Des supports variés et des modalités différentes de feedbacks peuvent être utilisés pour apporter plus de « fun » à ce genre d’entraînement (sur grand tableau, avec le doigt sur des gabarits texturés, sur tablette tactile, les yeux fermés…). Au regard de l’âge de l’enfant, nous privilégierons néanmoins les contextes écologiques au plus proche de la situation attendue en milieu scolaire (papier/crayon sur feuilles lignées) pour maximiser les chances de généralisation.
- si les difficultés sont restreintes à certains chiffres, le recours à des stratégies spécifiques, de type repères mnémotechniques et/ou création d’image mentale se basant sur des analogies, en facilitera la modification et sa mémorisation.
En voici quelques exemples :
Sachant bien évidemment que plus l’enfant trouvera sa propre image, plus elle sera évocatrice et mémorisée facilement !
Aurélien D’Ignazio et Juliette Martin, psychomotriciens D.E
Contenu extrait de notre ouvrage « Rééduquer l’écriture » à paraitre en octobre 2024
Merci à Marie-Alix de Dieuleveult et Grégory Faideau pour les idées complémentaires 🙏
Bibliographie
Buxbaum, L. J., Coslett, H. B., & Schall, R. R. (1993). Mirror writing: An effect of the spatial relationship between the hand and the page. Brain, 116(2), 471-486.
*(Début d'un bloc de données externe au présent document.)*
Lemma listing_decision_false :
  listing_decision d = false <->
  create_status d <> VK_SUCCESS
  \/ (create_status d = VK_SUCCESS
      /\ (count_status d <> VK_SUCCESS \/ count_reported d = 0)).
Proof.
  pose proof listing_decision_true as H.
  destruct (listing_decision d).
  - split; [discriminate|]. intros Hd. exfalso.
    destruct H as [H _]. specialize (H eq_refl). tauto.
  - split; [intros _|reflexivity].
    destruct (Z.eq_dec (create_status d) VK_SUCCESS);
      destruct (Z.eq_dec (count_status d) VK_SUCCESS);
      destruct (Z.eq_dec (count_reported d) 0); try tauto.
    destruct H as [_ H]. discriminate H. auto.
Qed.

(** The devices a run lists, path by path. *)
Lemma handles_listed_undecided :
  listing_decision d = false -> handles_listed h d = [].
Proof. intros H. unfold handles_listed. now rewrite H. Qed.

Lemma handles_listed_alloc_failed (e : Exception) :
  vector_alloc h (count_reported d) = Some e -> handles_listed h d = [].
Proof.
  intros H. unfold handles_listed. rewrite H. now destruct (listing_decision d).
Qed.

Lemma handles_listed_reached :
  listing_decision d = true ->
  vector_alloc h (count_reported d) = None ->
  handles_listed h d = handles_reached d.
Proof. intros H1 H2. unfold handles_listed. now rewrite H1, H2. Qed.

End PathLogs.

(** ** The device lines of an output *)

Lemma device_line_begins (p : VkPhysicalDeviceProperties) :
  begins_with "  - " (device_line p) = true.
Proof. reflexivity. Qed.

Lemma device_lines_kept (ps : list VkPhysicalDeviceProperties) :
  filter (begins_with "  - ") (map device_line ps) = map device_line ps.
Proof.
  induction ps as [|p ps IH]; [reflexivity|].
  cbn [map filter]. rewrite device_line_begins. now rewrite IH.
Qed.

Lemma device_listing_create_failed (d : Driver) :
  device_listing (world_create_failed d) = [].
Proof. reflexivity. Qed.

Lemma device_listing_no_devices (d : Driver) :
  device_listing (world_no_devices d) = [].
Proof. reflexivity. Qed.

Lemma device_listing_alloc_failed (d : Driver) (messages : list string) :
  device_listing (world_alloc_failed d messages) = [].
Proof. reflexivity. Qed.

Lemma device_listing_listed (d : Driver) :
  device_listing (world_listed d)
  = map device_line
        (map (on_vkGetPhysicalDeviceProperties d) (handles_reached d)).
Proof.
  unfold device_listing. cbn [stdout world_listed].
  change (filter (begins_with "  - ")
            (map device_line
                 (map (on_vkGetPhysicalDeviceProperties d) (handles_reached d))
             ++ [sanity_line])
          = map device_line
                (map (on_vkGetPhysicalDeviceProperties d) (handles_reached d))).
  rewrite filter_app, device_lines_kept. apply app_nil_r.
Qed.

Lemma device_listing_overrun (d : Driver) :
  device_listing (world_overrun d)
  = map device_line
        (map (on_vkGetPhysicalDeviceProperties d) (handles_reached d)).
Proof.
  unfold device_listing. cbn [stdout world_overrun].
  change (filter (begins_with "  - ")
            (map device_line
                 (map (on_vkGetPhysicalDeviceProperties d) (handles_reached d)))
          = map device_line
                (map (on_vkGetPhysicalDeviceProperties d) (handles_reached d))).
  apply device_lines_kept.
Qed.
Lemma agree_modify (f : engine -> engine) :
  (forall s1 s2, same_but_errors s1 s2 -> same_but_errors (f s1) (f s2)) ->
  agree (modify f) (modify f).
Proof. intros Hf s1 s2 H. cbn. split; [reflexivity | now apply Hf]. Qed.

Lemma agree_when (b : bool) (m1 m2 : M unit) :
  agree m1 m2 -> agree (when b m1) (when b m2).
Proof. intros H. destruct b; [assumption | apply agree_ret]. Qed.

Lemma soft_when (b : bool) (m1 m2 : M unit) :
  soft tt m1 m2 -> soft tt (when b m1) (when b m2).
Proof. intros H. destruct b; [assumption | apply soft_of_agree, agree_ret]. Qed.

Lemma agree_for_each {A} (l : list A) (f1 f2 : A -> M unit) :
  (forall a, agree (f1 a) (f2 a)) -> agree (for_each l f1) (for_each l f2).
Proof.
  intros H. apply (agree_fold_m (fun _ a => f1 a) (fun _ a => f2 a)). intros _ a. apply H.
Qed.

Create HintDb engine_agree.

Ltac a_step :=
  lazymatch goal with
  | |- agree (bind _ _) (bind _ _) => apply agree_bind; [| intros ?]
  | |- agree (ret _) (ret _) => apply agree_ret
  | |- agree (gets _) (gets _) => apply agree_gets; same_states
  | |- agree (lift _) (lift _) => apply agree_lift
  | |- agree throw throw => apply agree_throw
  | |- agree (when _ _) (when _ _) => apply agree_when
  | |- agree (try_catch _ _) (try_catch _ _) => apply agree_try_catch
  | |- agree (for_each _ _) (for_each _ _) => apply agree_for_each; intros ?
  | |- agree (fold_m _ _ _) (fold_m _ _ _) => apply agree_fold_m; intros ? ?
  | |- agree (modify _) (modify _) => apply agree_modify; same_states
  | |- agree (if ?b then _ else _) (if ?b then _ else _) => destruct b
  | |- agree (match ?x with _ => _ end) (match ?x with _ => _ end) => destruct x
  end.
(** Program points of one invocation of [Close], with [sync.Once.Do]
    spelled out: the fast-path load of [done], [doSlow] taking the mutex
    [m], the second load, the function, the deferred store and unlock. *)
Inductive cpc :=
| CIdle                              (* not invoked yet *)
| CLoad                              (* if o.done.Load() == 0 *)
| CLockM                             (* o.m.Lock() *)
| CCheck                             (* if o.done.Load() == 0 *)
| CCloseChan                         (* close(l.logChannel) *)
| CWait                              (* l.wg.Wait() *)
| CFlush (L : lvl) (f : fpc)
| CStore                             (* o.done.Store(1) *)
| CUnlockM                           (* o.m.Unlock() *)
| CReturned.

(** The state of the program: the logger, where each goroutine is, and
    history variables ([queued], [direct], [flushes], [runs]) that no
    step reads. *)
Record State := mkState {
  lg : Logger;
  dispatcher : dpc;
  ticker : tpc;
  closer : nat -> cpc;
  queued : list logMessage;
  direct : lvl -> list (list value);
  flushes : list (tid * lvl * list logMessage);
  runs : nat
}.

Definition set_lg (s : State) (l : Logger) : State :=
  mkState l (dispatcher s) (ticker s) (closer s) (queued s) (direct s)
    (flushes s) (runs s).

Definition set_dispatcher (s : State) (d : dpc) : State :=
  mkState (lg s) d (ticker s) (closer s) (queued s) (direct s)
    (flushes s) (runs s).

Definition set_ticker (s : State) (t : tpc) : State :=
  mkState (lg s) (dispatcher s) t (closer s) (queued s) (direct s)
    (flushes s) (runs s).

Definition set_closer (s : State) (i : nat) (c : cpc) : State :=
  mkState (lg s) (dispatcher s) (ticker s)
    (fun j => if Nat.eqb j i then c else closer s j) (queued s) (direct s)
    (flushes s) (runs s).

Definition add_queued (s : State) (m : logMessage) : State :=
  mkState (lg s) (dispatcher s) (ticker s) (closer s) (queued s ++ [m])
    (direct s) (flushes s) (runs s).

Definition add_direct (s : State) (L : lvl) (v : list value) : State :=
  mkState (lg s) (dispatcher s) (ticker s) (closer s) (queued s)
    (upd (direct s) L (direct s L ++ [v])) (flushes s) (runs s).

Definition add_flush (s : State) (x : tid * lvl * list logMessage) : State :=
  mkState (lg s) (dispatcher s) (ticker s) (closer s) (queued s) (direct s)
    (flushes s ++ [x]) (runs s).

Definition add_run (s : State) : State :=
  mkState (lg s) (dispatcher s) (ticker s) (closer s) (queued s) (direct s)
    (flushes s) (S (runs s)).

(** The state when [NewLogger] returns: both goroutines started. *)
Definition boot (l : Logger) : State :=
  mkState l DRecv TStart (fun _ => CIdle) [] (fun _ => []) [] O.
Cornish, K. M., & McManus, I. C. (1996). Hand preference and hand skill in children: The development of measures and the relationship between the two. British Journal of Educational Psychology, 66(3), 375-387.
Fischer, K. W., & Koch, E. (1981). Mirror writing in children: A developmental study. Brain and Language, 13(1), 35-46.
Schott, G. D. (2007). Mirror writing: neurological reflections on an unusual phenomenon. Journal of Neurology, Neurosurgery, and Psychiatry, 78(1), 5-13.
Décret n°88-659 (1988) : https://www.legifrance.gouv.fr/loda/id/JORFTEXT000000693097
Merci beaucoup pour cet article ! Hâte que votre ouvrage paraisse 🙂
Bonjour, Ce sujet est très bien et aussi très bien expliqué même s’il ne s’agit que d’une petite partie de l’ouvrage. J’espère pouvoir lire cet ouvrage.